Despite these state laws, a manufacturer can implement an RPM policy if it is carried out unilaterally, without any agreement or input from dealers. Under this type of policy, called a Colgate policy after a 1919 U.S. Supreme Court decision,[11] the manufacturer announces minimum resale prices and noncompliant dealers are penalized. Penalties may be graduated, from temporary loss of access to the product in question, up to termination of the dealer relationship. A manufacturer subject to state relationship termination statutes, as described earlier in this article, must be prepared to respond to a dealer’s claim that failure to adhere to a Colgate policy does not constitute good cause for termination. It likely would not provide good cause, since many statutes define good cause as failure substantially to comply with requirements of the dealer agreement.[12] Noncompliance could not constitute a failure to comply with the dealer agreement, because, by definition, there is no agreement between a manufacturer and a dealer on pricing under a Colgate policy.

Contractual Limitations on Handling Competing Goods; Incentives for Exclusive Dealing

It is always in a manufacturer’s interest for a dealer to commit not to handle competing products. In an exclusive dealing arrangement, as it is called, the dealer promises not to represent a competitor of the manufacturer. Exclusive dealing may also be achieved indirectly by providing a dealer with incentives to give its business in a particular product line to a single manufacturer.

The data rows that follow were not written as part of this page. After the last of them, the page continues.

Lemma sleep_run {A} p ch lk w s : (p < length (procs s))%nat -> lk <> proc_lock p ->
  sleep_on (A := A) p ch lk (Ctx [lk] w) s = Asleep ("swtch", Z.of_nat p) (Ctx [proc_lock p] w)
    (upd_proc p (set_state SLEEPING) (upd_proc p (set_chan (Some ch)) s)).
Proof.
  intros Hp Hl. unfold sleep_on, bind, acquire, release, mod_proc, modify. cbn [held woken].
  rewrite bool_decide_eq_false_2 by set_solver. cbn [held woken]. rewrite bool_decide_eq_true_2 by set_solver. rewrite drop_own by done.
  rewrite sched_run; [done|]. rewrite proc_at_upd by (cbn; by rewrite length_insert). by rewrite decide_True.
Qed.

Lemma exit_run {A} p status w s : (p < length (procs s))%nat ->
  become_zombie (A := A) p status (Ctx [wait_lock] w) s = Asleep ("swtch", Z.of_nat p) (Ctx [proc_lock p] w)
    (upd_proc p (set_state ZOMBIE) (upd_proc p (set_xstate status) s)).
Proof.
  intros Hp. assert (proc_lock p <> wait_lock) as Hl by done. unfold become_zombie, bind, acquire, release, mod_proc, modify. cbn [held woken].
  rewrite bool_decide_eq_false_2 by set_solver. cbn [held woken]. rewrite bool_decide_eq_true_2 by set_solver. rewrite drop_own by done.
  rewrite sched_run; [done|]. rewrite proc_at_upd by (cbn; by rewrite length_insert). by rewrite decide_True.
Qed.

(** An unlocked process is on a CPU exactly if it is [RUNNING]. *)
Lemma unlocked_on m p h : sched_ok m -> unlocked m p -> on m h p -> hm m h = Running p /\ st_of m p = RUNNING.
Proof.
  intros Hm Hu Ho. destruct (Hu h) as [H1 H2]. assert (hm m h = Running p) as E by (destruct Ho as [?|[?|?]]; done).
  split; [done|]. apply (k_running _ Hm h). by right.
Qed.

(** The modes after CPU [h] has moved to [x]. *)
Lemma hm_at (f : nat -> mode) h x h' : (<[h := x]> f) h' = if decide (h' = h) then x else f h'.
Proof. case_decide; [subst; apply fn_lookup_insert|by apply fn_lookup_insert_ne]. Qed.

Lemma leave_ok h m p s x : sched_ok m -> hm m h = Running p -> unlocked m p ->
  state x = RUNNABLE \/ state x = SLEEPING \/ state x = ZOMBIE ->
  procs s = <[p := x]> (procs (kern m)) -> cproc s = cproc (kern m) -> sched_ok (Machine s (<[h := Left p]> (hm m))).
Proof.
  intros Hm Hh Hu Hx Ep Ec. assert (on m h p) as Hon by (right; by left). destruct (k_cproc _ Hm h p Hon) as (Hh1 & Hp & Hc).
  assert (forall q, st_of (Machine s (<[h := Left p]> (hm m))) q = if decide (q = p) then state x else st_of m q) as Est.
  { intros q. unfold st_of, proc_at. cbn. rewrite Ep. case_decide; [subst|by rewrite list_lookup_total_insert_ne].
    by rewrite list_lookup_total_insert_eq by (by rewrite (k_procs _ Hm)). }
  assert (forall h' q, on (Machine s (<[h := Left p]> (hm m))) h' q -> on m h' q) as Hon'.
  { intros h' q. unfold on. cbn. rewrite !hm_at. case_decide; [subst|done]. intros [?|[?|[= <-]]]; [done..|]. right. by left. }
  split; cbn [kern hm].
  - by rewrite Ep, length_insert, (k_procs _ Hm).
  - by rewrite Ec, (k_cpus _ Hm).
  - intros h1 h2 q H1%Hon' H2%Hon'. by apply (k_one _ Hm h1 h2 q).
  - intros h1 q H1%Hon'. rewrite Ec. by apply (k_cproc _ Hm).
  - intros h1 Hlt. rewrite hm_at. case_decide; [done|]. rewrite Ec. by apply (k_none _ Hm).
  - intros h1 q H1. rewrite Est. rewrite !hm_at in H1. case_decide as E1; [by destruct H1|].
    rewrite decide_False; [by apply (k_running _ Hm h1)|]. intros ->. apply E1. apply (k_one _ Hm h1 h p); [|done]. unfold on. tauto.
  - intros h1 q H1. rewrite Est. rewrite hm_at in H1. case_decide as E1; [injection H1 as <-; by rewrite decide_True|].
    rewrite decide_False; [by apply (k_left _ Hm h1)|]. intros ->. by destruct (Hu h1).
  - intros q. rewrite Est. case_decide as E; [subst q; intros E; rewrite E in Hx; naive_solver|].
    intros (h1 & H1)%(k_run _ Hm). exists h1. rewrite !hm_at. rewrite decide_False; [done|]. intros ->. rewrite Hh in H1. naive_solver.
Qed.
(* ===== verification/Uart.v ===== *)
(** * kernel/uart.c: the 16550a UART

    The device is a parameter: [UartDev] is a state with a read and a write of
    its registers, [UartLaws] what the driver relies on, after the data sheet
    uart.c refers to (http://byterunner.com/16550.html): the bits of LSR, the
    receive and the transmit holding registers.  Bytes arrive between the
    activations of the driver.  [push_off] and [pop_off] around the polling
    loop have no counterpart here: an activation is not interrupted. *)
From S2P Require Import Prelude Kmonad.

Definition RHR : Z := 0.
Definition THR : Z := 0.
Definition IER : Z := 1.
Definition IER_RX_ENABLE : Z := Z.shiftl 1 0.
Definition IER_TX_ENABLE : Z := Z.shiftl 1 1.
Definition FCR : Z := 2.
Definition FCR_FIFO_ENABLE : Z := Z.shiftl 1 0.
Definition FCR_FIFO_CLEAR : Z := Z.shiftl 3 1.
Definition ISR : Z := 2.
Definition LCR : Z := 3.
Definition LCR_EIGHT_BITS : Z := Z.shiftl 3 0.
Definition LCR_BAUD_LATCH : Z := Z.shiftl 1 7.
Definition LSR : Z := 5.
Definition LSR_RX_READY : Z := Z.shiftl 1 0.
Definition LSR_TX_IDLE : Z := Z.shiftl 1 5.

Class UartDev := {
  udev : Type;
  reg_read : Z -> udev -> Z * udev;
  reg_write : Z -> Z -> udev -> udev;
}.

(** What the registers mean: [rx] are the bytes received and not yet read,
    [tx] the bytes accepted for transmission, [delay] the number of polls of
    LSR until the transmit holding register is empty. *)
Class UartLaws (U : UartDev) := {
  rx : udev -> list Z;
  tx : udev -> list Z;
  delay : udev -> nat;
  tx_time : nat;
  delay_bound d : (delay d <= tx_time)%nat;
  rx_bytes d : Forall (fun c => 0 <= c < 256) (rx d);
  read_lsr d : exists v d', reg_read LSR d = (v, d') /\ rx d' = rx d /\ tx d' = tx d /\ delay d' = pred (delay d) /\
    (Z.land v LSR_RX_READY = 0 <-> rx d = []) /\ (Z.land v LSR_TX_IDLE = 0 <-> delay d <> 0%nat);
  read_rhr d ch l : rx d = ch :: l -> exists d', reg_read RHR d = (ch, d') /\ rx d' = l /\ tx d' = tx d;
  read_isr d : exists v d', reg_read ISR d = (v, d') /\ rx d' = rx d /\ tx d' = tx d /\ delay d' = delay d;
  write_thr d ch : delay d = 0%nat -> rx (reg_write THR ch d) = rx d /\ tx (reg_write THR ch d) = tx d ++ [ch];
}.

Section driver.
Context {U : UartDev}.

(** The driver's variables, those of printf.c it reads, and the device. *)
Record uart := MkUart {
  tx_busy : Z;            (** is the UART busy sending? *)
  panicking : Z;
  panicked : Z;
  dev : udev;
}.
Definition set_tx_busy v s := MkUart v (panicking s) (panicked s) (dev s).
Definition set_dev v s := MkUart (tx_busy s) (panicking s) (panicked s) v.

Definition tx_lock : lockid := ("uart", 0).
Definition tx_chan : chan := ("tx_chan", 0).

Definition ReadReg (reg : Z) : K uart Z := fun c s =>
  let '(v, d) := reg_read reg (dev s) in Ok v c (set_dev d s).
Definition WriteReg (reg v : Z) : K uart unit := modify (fun s => set_dev (reg_write reg v (dev s)) s).

Definition uartinit : K uart unit :=
  WriteReg IER 0x00 ;;
  WriteReg LCR LCR_BAUD_LATCH ;;
  WriteReg 0 0x03 ;;
  WriteReg 1 0x00 ;;
  WriteReg LCR LCR_EIGHT_BITS ;;
  WriteReg FCR (Z.lor FCR_FIFO_ENABLE FCR_FIFO_CLEAR) ;;
  WriteReg IER (Z.lor IER_TX_ENABLE IER_RX_ENABLE) ;;
  initlock tx_lock.

(** From the head of the loop, with [i] bytes sent and the lock held. *)
Definition uartwrite_from (buf : list Z) (n i : Z) : K uart unit :=
  loop (Z.to_nat (n - i) + 1) (fun i =>
    if i <? n then
      b <- gets tx_busy ;;
      if negb (b =? 0) then sleep tx_chan tx_lock
      else
        WriteReg THR (buf !!! Z.to_nat i) ;;
        modify (set_tx_busy 1) ;;
        ret (inl (i + 1))
    else ret (inr tt)) i ;;
  release tx_lock.

Definition uartwrite (buf : list Z) (n : Z) : K uart unit :=
  acquire tx_lock ;;
  uartwrite_from buf n 0.

(** [polls] bounds the turns of the loop that waits for the transmitter. *)
Definition uartputc_sync (polls : nat) (ch : Z) : K uart unit :=
  p <- gets panicked ;;
  if negb (p =? 0) then nofuel
  else
    loop polls (fun _ =>
      v <- ReadReg LSR ;;
      if Z.land v LSR_TX_IDLE =? 0 then ret (inl tt) else ret (inr tt)) tt ;;
    WriteReg THR (u8 ch).

Definition uartgetc : K uart Z :=
  v <- ReadReg LSR ;;
  if negb (Z.land v LSR_RX_READY =? 0) then ReadReg RHR else ret (-1).

(** The part of [uartintr] before the loop. *)
Definition uartintr_tx : K uart unit :=
  ReadReg ISR ;;
  acquire tx_lock ;;
  v <- ReadReg LSR ;;
  (if negb (Z.land v LSR_TX_IDLE =? 0) then
     modify (set_tx_busy 0) ;;
     wakeup tx_chan
   else skip) ;;
  release tx_lock.

(** ** What the driver does *)

Context {L : UartLaws U}.
Implicit Types (s : uart).

(** The driver's view of the device: what it has sent, what it may read. *)
Definition same_flags s s' : Prop := panicking s' = panicking s /\ panicked s' = panicked s.

Lemma uartputc_spec polls ch Q c s :
  panicked s = 0 -> (tx_time < polls)%nat ->
  (forall s', rx (dev s') = rx (dev s) -> tx (dev s') = tx (dev s) ++ [u8 ch] -> tx_busy s' = tx_busy s -> same_flags s s' -> Q tt c s') ->
  wp (uartputc_sync polls ch) Q c s.
Proof.
  intros Hp Hpolls HQ. unfold uartputc_sync. ksteps. rewrite Hp. cbn [Z.eqb negb]. apply wp_bind.
  apply wp_loop with (I := fun k _ c' s' => c' = c /\ (delay (dev s') < k)%nat /\ rx (dev s') = rx (dev s) /\ tx (dev s') = tx (dev s) /\ tx_busy s' = tx_busy s /\ same_flags s s').
  2: { pose proof (delay_bound (dev s)). split_and!; try done. lia. }
  intros k _ c' s' (-> & Hk & Hrx & Htx & Hb & Hf). destruct k as [|k]; [lia|]. exists k. split; [done|]. kstep.
  destruct (read_lsr (dev s')) as (v & d' & E & Hrx' & Htx' & Hd' & _ & Hi). unfold wp at 1, ReadReg. rewrite E.
  destruct (Z.eqb_spec (Z.land v LSR_TX_IDLE) 0) as [E0|E0]; apply wp_ret.
  - apply Hi in E0. cbn. split_and!; [done|lia|congruence..|done].
  - assert (delay (dev s') = 0%nat) by (destruct (delay (dev s')); [done|]; exfalso; by apply E0, Hi).
    destruct (write_thr d' (u8 ch)) as [Hr Ht]; [lia|]. apply wp_modify. apply HQ; cbn; congruence || done.
Qed.

Lemma uartgetc_spec Q c s :
  (forall s', rx (dev s') = tl (rx (dev s)) -> tx (dev s') = tx (dev s) -> tx_busy s' = tx_busy s -> same_flags s s' -> Q (hd (-1) (rx (dev s))) c s') ->
  wp uartgetc Q c s.
Proof.
  intros HQ. unfold uartgetc. kstep. destruct (read_lsr (dev s)) as (v & d' & E & Hrx & Htx & _ & Hr & _). unfold wp at 1, ReadReg at 1. rewrite E.
  destruct (Z.eqb_spec (Z.land v LSR_RX_READY) 0) as [E0|E0]; cbn [negb].
  - apply Hr in E0. apply wp_ret. rewrite E0 in HQ. apply HQ; cbn; congruence || done.
  - destruct (rx (dev s)) as [|ch l] eqn:El; [by destruct E0; apply Hr|]. destruct (read_rhr d' ch l) as (d2 & E2 & Hr2 & Ht2); [done|].
    unfold wp, ReadReg. cbn [dev set_dev]. rewrite E2. apply HQ; cbn; congruence || done.
Qed.

Lemma uartintr_tx_spec Q h w s : tx_lock ∉ h ->
  (forall s' b, rx (dev s') = rx (dev s) -> tx (dev s') = tx (dev s) -> same_flags s s' ->
     b = bool_decide (delay (dev s) = 0%nat) -> tx_busy s' = (if b then 0 else tx_busy s) -> Q tt (Ctx h (w ++ if b then [tx_chan] else [])) s') ->
  wp uartintr_tx Q (Ctx h w) s.
Proof.
  intros Hh HQ. unfold uartintr_tx. kstep. destruct (read_isr (dev s)) as (v & d & E & Hrx & Htx & Hd). unfold wp at 1, ReadReg at 1. rewrite E.
  kstep. apply wp_acquire; [done|]. kstep. destruct (read_lsr d) as (v' & d' & E' & Hrx' & Htx' & _ & _ & Hi). unfold wp at 1, ReadReg at 1. cbn [dev set_dev]. rewrite E'.
  kstep. rewrite Hd in Hi. destruct (Z.eqb_spec (Z.land v' LSR_TX_IDLE) 0) as [E0|E0]; cbn [negb]; ksteps.
  - rewrite <- (app_nil_r w). apply HQ with (b := false); cbn; try congruence; [done|]. rewrite bool_decide_false; [done|]. by apply Hi.
  - apply HQ with (b := true); cbn; try congruence; [done|]. rewrite bool_decide_true; [done|]. destruct (delay (dev s)); [done|]. by destruct E0; apply Hi.
Qed.
End driver.
#[global] Arguments uart : clear implicits.
#[global] Arguments uart U : assert.
(* ===== verification/ConsoleSpec.v ===== *)
(** * What a terminal does with what is typed

    [line] is the specification: the characters ready to be read and those
    being edited.  [cons_is] relates it to the ring buffer of console.c, and
    the theorems show that [uartintr] (with [uartgetc], [consoleintr],
    [consputc] and [procdump] below it) and [consoleread] refine it. *)
From S2P Require Import Prelude Ring Kmonad Mem Block Fs FsPath Printf Proc Uart Console.

(** ** The specification *)

Record line := Line { ready : list Z; editing : list Z }.

Definition is_end (c : Z) : bool := (c =? newline) || (c =? ctl_D).
Definition line_len (l : line) : Z := Z.of_nat (length (ready l) + length (editing l)).

(** The character [c] is typed. *)
Definition line_type (l : line) (c : Z) : line :=
  if c =? ctl_P then l
  else if c =? ctl_U then Line (ready l) []
  else if (c =? ctl_H) || (c =? 0x7f) then Line (ready l) (removelast (editing l))
  else if negb (c =? 0) && (line_len l <? INPUT_BUF_SIZE) then
    let c := if c =? carriage_return then newline else c in
    if is_end c || (line_len l + 1 =? INPUT_BUF_SIZE) then Line (ready l ++ editing l ++ [c]) []
    else Line (ready l) (editing l ++ [c])
  else l.

(** A process listing, as [procdump] prints it. *)
Definition proc_text (p : proc) : list Z :=
  if bool_decide (state p = UNUSED) then []
  else default [] (kprintint kdigits (i32 (pid p)) 10 true) ++ 32 :: states (state p) ++ 32 :: before_nul (pname p) ++ [newline].
Definition procs_text (procs : list proc) : list Z := newline :: concat (proc_text <$> procs).

(** What is shown for it. *)
Definition erase : list Z := [8; 32; 8].
Definition line_echo (procs : list proc) (l : line) (c : Z) : list Z :=
  if c =? ctl_P then procs_text procs
  else if c =? ctl_U then concat (replicate (length (editing l)) erase)
  else if (c =? ctl_H) || (c =? 0x7f) then (if bool_decide (editing l = []) then [] else erase)
  else if negb (c =? 0) && (line_len l <? INPUT_BUF_SIZE) then [if c =? carriage_return then newline else c]
  else [].

Fixpoint echoes (procs : list proc) (l : line) (cs : list Z) : list Z :=
  match cs with [] => [] | c :: cs => line_echo procs l c ++ echoes procs (line_type l c) cs end.

(** A read of at most [n] characters: what it gets, what is left, and whether
    it is complete or waits for more.  [fresh]: nothing has been read yet. *)
Fixpoint take_line (n : nat) (fresh : bool) (cs : list Z) : list Z * list Z * bool :=
  match n with
  | O => ([], cs, true)
  | S n =>
      match cs with
      | [] => ([], [], false)
      | c :: cs =>
          if c =? ctl_D then ([], if fresh then cs else c :: cs, true)
          else if c =? newline then ([c], cs, true)
          else let '(out, rest, fin) := take_line n false cs in (c :: out, rest, fin)
      end
  end.
(* ===== verification/Virtio.v ===== *)
(** * kernel/virtio_disk.c: the disk driver

    The state is the memory shared with the device (descriptors and rings),
    the driver's own variables ([struct disk]), the buffers, and the device.
    An address in a descriptor is the object it points to.  The functions are
    computations of [K]: [virtio_disk_rw] sleeps at most twice, and
    [rw_alloc] and [rw_wait] are its two loops.  [virtio_spec] is what the
    virtio specification says a block device does; the device itself is a
    parameter of the theorems. *)
From stdpp Require Import functions.
From S2P Require Import Prelude Kmonad Riscv Mem KString Kalloc Block.

(** ** kernel/virtio.h *)
Definition VIRTIO_MMIO_MAGIC_VALUE : Z := 0x000.
Definition VIRTIO_MMIO_VERSION : Z := 0x004.
Definition VIRTIO_MMIO_DEVICE_ID : Z := 0x008.
Definition VIRTIO_MMIO_VENDOR_ID : Z := 0x00c.
Definition VIRTIO_MMIO_DEVICE_FEATURES : Z := 0x010.
Definition VIRTIO_MMIO_DRIVER_FEATURES : Z := 0x020.
Definition VIRTIO_MMIO_QUEUE_SEL : Z := 0x030.
Definition VIRTIO_MMIO_QUEUE_NUM_MAX : Z := 0x034.
Definition VIRTIO_MMIO_QUEUE_NUM : Z := 0x038.
Definition VIRTIO_MMIO_QUEUE_READY : Z := 0x044.
Definition VIRTIO_MMIO_QUEUE_NOTIFY : Z := 0x050.
Definition VIRTIO_MMIO_INTERRUPT_STATUS : Z := 0x060.
Definition VIRTIO_MMIO_INTERRUPT_ACK : Z := 0x064.
Definition VIRTIO_MMIO_STATUS : Z := 0x070.
Definition VIRTIO_MMIO_QUEUE_DESC_LOW : Z := 0x080.
Definition VIRTIO_MMIO_QUEUE_DESC_HIGH : Z := 0x084.
Definition VIRTIO_MMIO_DRIVER_DESC_LOW : Z := 0x090.
Definition VIRTIO_MMIO_DRIVER_DESC_HIGH : Z := 0x094.
Definition VIRTIO_MMIO_DEVICE_DESC_LOW : Z := 0x0a0.
Definition VIRTIO_MMIO_DEVICE_DESC_HIGH : Z := 0x0a4.
Definition VIRTIO_CONFIG_S_ACKNOWLEDGE : Z := 1.
Definition VIRTIO_CONFIG_S_DRIVER : Z := 2.
Definition VIRTIO_CONFIG_S_DRIVER_OK : Z := 4.
Definition VIRTIO_CONFIG_S_FEATURES_OK : Z := 8.
Definition VIRTIO_BLK_F_RO : Z := 5.
Definition VIRTIO_BLK_F_SCSI : Z := 7.
Definition VIRTIO_BLK_F_CONFIG_WCE : Z := 11.
Definition VIRTIO_BLK_F_MQ : Z := 12.
Definition VIRTIO_F_ANY_LAYOUT : Z := 27.
Definition VIRTIO_RING_F_INDIRECT_DESC : Z := 28.
Definition VIRTIO_RING_F_EVENT_IDX : Z := 29.
Definition NUM : Z := 8.
Definition VRING_DESC_F_NEXT : Z := 1.
Definition VRING_DESC_F_WRITE : Z := 2.
Definition VIRTIO_BLK_T_IN : Z := 0.
Definition VIRTIO_BLK_T_OUT : Z := 1.
(** ( a ; b > f ) | c d & ; e *)
Definition ex_ast : ast :=
  AList (ABack (APipe (AList (AExec [[97]]) (ARedir (AExec [[98]]) ROut [102])) (AExec [[99]; [100]]))) (AExec [[101]]).

Lemma parsecmd_roundtrip_witness : exists c buf, parsecmd (spaced_out (print 3 ex_ast)) = Parsed (c, buf) [] /\
  cmd_rel (reads (length (spaced_out (print 3 ex_ast))) buf) c ex_ast.
Proof.
  refine (proj1 (parsecmd_roundtrip ex_ast (spaced_out (print 3 ex_ast)) _ _)).
  - cbn. unfold MAXARGS, word_ok. repeat (split || constructor || done || lia).
  - apply spaced_out_spells. cbn. unfold word_ok. repeat (split || constructor || done || lia).
Defined.
(** X13: a second pass of [ensureSVGSymbols] over its own result clones
    nothing and returns it as it is, in the same world, provided that
    the clone of each needed definition is matched by the selector that
    found the definition and holds no [<use>] element, and that the
    added container and its [defs] element are not matched by [use]. *)
Theorem ensureSVGSymbols_second_pass_changes_nothing
    (E : Env) (cloneNode_rec cloneNode_rec' : Node → bool → Promise (option Node))
    (clone clone' : Node) (w w' w2 : World) :
  (* the clone of a needed definition is matched by the selector that
     found the definition, and holds no use element *)
  (∀ id definition c wa wb,
     id ∈ needed E clone →
     documentQuerySelector E id = Some definition →
     cloneNode_rec definition true wa = (Done (Some c), wb) →
     selectorMatches E id c = true
     ∧ ∀ n, n ∈ subtree c → selectorMatches E "use" n = false) →
  (* neither the container nor its defs element is a use element *)
  (∀ nodes,
     selectorMatches E "use" (symbolContainer nodes) = false
     ∧ selectorMatches E "use" (foldl appendChild (createElementNS "defs") nodes)
       = false) →
  ensureSVGSymbols E cloneNode_rec clone w = (Done clone', w') →
  ensureSVGSymbols E cloneNode_rec' clone' w2 = (Done clone', w2).
Proof.
  intros Hdefs Hcontainer Hrun.
  apply ensureSVGSymbols_done in Hrun as (Hwf & clones & Hruns & ->).
  cut (wellFormed E match clones with
                    | [] => clone
                    | _ :: _ => appendChild clone (symbolContainer clones)
                    end
       ∧ needed E match clones with
                  | [] => clone
                  | _ :: _ => appendChild clone (symbolContainer clones)
                  end = []).
  { intros [Hwf' Hnil]. apply ensureSVGSymbols_done. split; [done|].
    exists []. rewrite Hnil. split; [constructor|done]. }
  pose proof (DefinitionsCloned_length _ _ _ _ _ _ Hruns) as Hlen.
  destruct clones as [|c0 clones0].
  { split; [done|]. by destruct (needed E clone). }
  set (clones := c0 :: clones0) in *.
  assert (Hel : isSupportedElement clone = true).
  { destruct clone as [s|]; [|done]. by destruct (needed E (NonElement s)) eqn:Hn. }
  assert (Hdesc : descendants (appendChild clone (symbolContainer clones))
                  = descendants clone
                    ++ symbolContainer clones
                       :: foldl appendChild (createElementNS "defs") clones
                       :: flat_map subtree clones).
  { rewrite descendants_appendChild by done. unfold subtree at 1. f_equal. f_equal.
    unfold symbolContainer.
    rewrite descendants_appendChild by done.
    change (descendants _ ++ ?x) with x.
    unfold subtree at 1. f_equal.
    by rewrite descendants_foldl_appendChild. }
  pose proof (DefinitionsCloned_each _ _ _ _ _ _ Hruns) as Heach.
  assert (Hclones : ∀ c n, c ∈ clones → n ∈ subtree c →
                     selectorMatches E "use" n = false).
  { intros c n Hc Hn.
    apply list_elem_of_lookup_1 in Hc as [i Hi].
    destruct (Forall2_lookup_r _ _ _ _ _ Heach Hi)
      as (id & Hid & def & wa & wb & Hdef & Hc).
    apply list_elem_of_lookup_2 in Hid.
    by apply (Hdefs id def c wa wb Hid Hdef Hc). }
  assert (Huses : querySelectorAll E "use" (appendChild clone (symbolContainer clones))
                  = querySelectorAll E "use" clone).
  { unfold querySelectorAll. rewrite Hdesc, list.filter_app.
    rewrite filter_cons_False by (rewrite (proj1 (Hcontainer clones)); done).
    rewrite filter_cons_False by (rewrite (proj2 (Hcontainer clones)); done).
    assert (filter (fun n => selectorMatches E "use" n = true)
              (flat_map subtree clones) = []) as ->; [|by rewrite app_nil_r].
    destruct (filter _ (flat_map subtree clones)) as [|n l] eqn:Hf; [done|].
    assert (n ∈ filter (fun n => selectorMatches E "use" n = true)
                  (flat_map subtree clones)) as Hin
      by (rewrite Hf; apply list_elem_of_here).
    apply list_elem_of_filter in Hin as [Hm Hin].
    apply list_elem_of_In, in_flat_map in Hin as (c & Hc & Hn).
    rewrite (Hclones c n) in Hm; [done| |]; by apply list_elem_of_In. }
  split.
  { unfold wellFormed. rewrite Huses. exact Hwf. }
  unfold needed, referenced. rewrite Huses.
  rewrite List_filter_nil; [done|].
  intros id Hid.
  destruct (missing E (appendChild clone (symbolContainer clones)) id) eqn:Hm; [|done].
  exfalso. apply missing_true in Hm as (Hne & Hnone & Hdoc).
  rewrite querySelector_None in Hnone.
  assert (id ∈ needed E clone) as Hneeded.
  { apply needed_spec. split_and!; [done|done| |done].
    apply querySelector_None. intros n Hn. apply Hnone.
    rewrite Hdesc. apply elem_of_app. by left. }
  pose proof Hneeded as Hneeded'.
  apply list_elem_of_lookup_1 in Hneeded as [i Hi].
  destruct (Forall2_lookup_l _ _ _ _ _ Heach Hi) as (c & Hc & def & wa & wb & Hdef & Hcl).
  destruct (Hdefs id def c wa wb Hneeded' Hdef Hcl) as [Hc' _].
  rewrite Hnone in Hc'; [done|].
  rewrite Hdesc. apply elem_of_app. right.
  apply elem_of_cons; right. apply elem_of_cons; right.
  apply list_elem_of_In, in_flat_map. exists c. split.
  - apply list_elem_of_In. by eapply list_elem_of_lookup_2.
  - apply list_elem_of_In. unfold subtree. apply list_elem_of_here.
Qed.
(* ===== verification/_CoqProject ===== *)
-Q . S2P
Prelude.v
GoStrings.v
Sdk.v
SdkRef.v
Types.v
MakerTypes.v
VeTypes.v
SdkExt.v
SdkExtRef.v
OracleTypes.v
GaugeTypes.v
VestingTypes.v
World.v
OracleKeeper.v
OracleBallot.v
OracleEnd.v
OracleMedian.v
OracleOrder.v
OracleReward.v
OracleHistory.v
MakerKeeper.v
MakerCalc.v
MakerMsg.v
MakerGov.v
MakerInv.v
MakerEffects.v
MakerSafety.v
MakerDemo.v
MakerProps.v
MakerValue.v
MakerValueProps.v
MakerQuery.v
OracleProps.v
VeKeeper.v
VeVoting.v
VeMsg.v
VeEmission.v
VeInv.v
VeSafety.v
VeHistory.v
VeCheckpoint.v
VeDemo.v
GaugeKeeper.v
GaugeBase.v
GaugeSearch.v
Voter.v
GaugeHistory.v
GaugeRun.v
VoterVotes.v
VoterBallots.v
GaugeProps.v
SdkStaking.v
SdkStakingRef.v
StakingTypes.v
Staking.v
StakingSlash.v
StakingBook.v
StakingUnbond.v
StakingInv.v
StakingQueues.v
StakingSteps.v
StakingProps.v
SdkEvm.v
SdkEvmRef.v
Erc20Types.v
Erc20Keeper.v
Bank.v
Erc20Inv.v
BankInv.v
BankSafety.v
BankProps.v
Vesting.v
VestingProps.v
VeProps.v
VeNft.v
App.v
Payments.v
Machine.v
MachineProps.v
Keys.v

Pure exclusive dealing. The legality of a contract prohibiting a dealer from handling a competing manufacturer’s goods is evaluated under the rule of reason. Exclusive-dealing clauses are most often challenged by a manufacturer’s competitors, and they can be expected to satisfy the rule if the dealer agreement does not have long duration and the percentage of a relevant market thereby foreclosed to a competitor is less than 30%. As long as competitors have practical access to consumers, through other dealers or direct selling, an exclusive dealing arrangement will not violate the antitrust laws.[13]

As an alternative to a contract prohibition against selling a competing manufacturer’s goods, a firm may choose to incentivize dealers to buy its products through loyalty rebates or product bundling.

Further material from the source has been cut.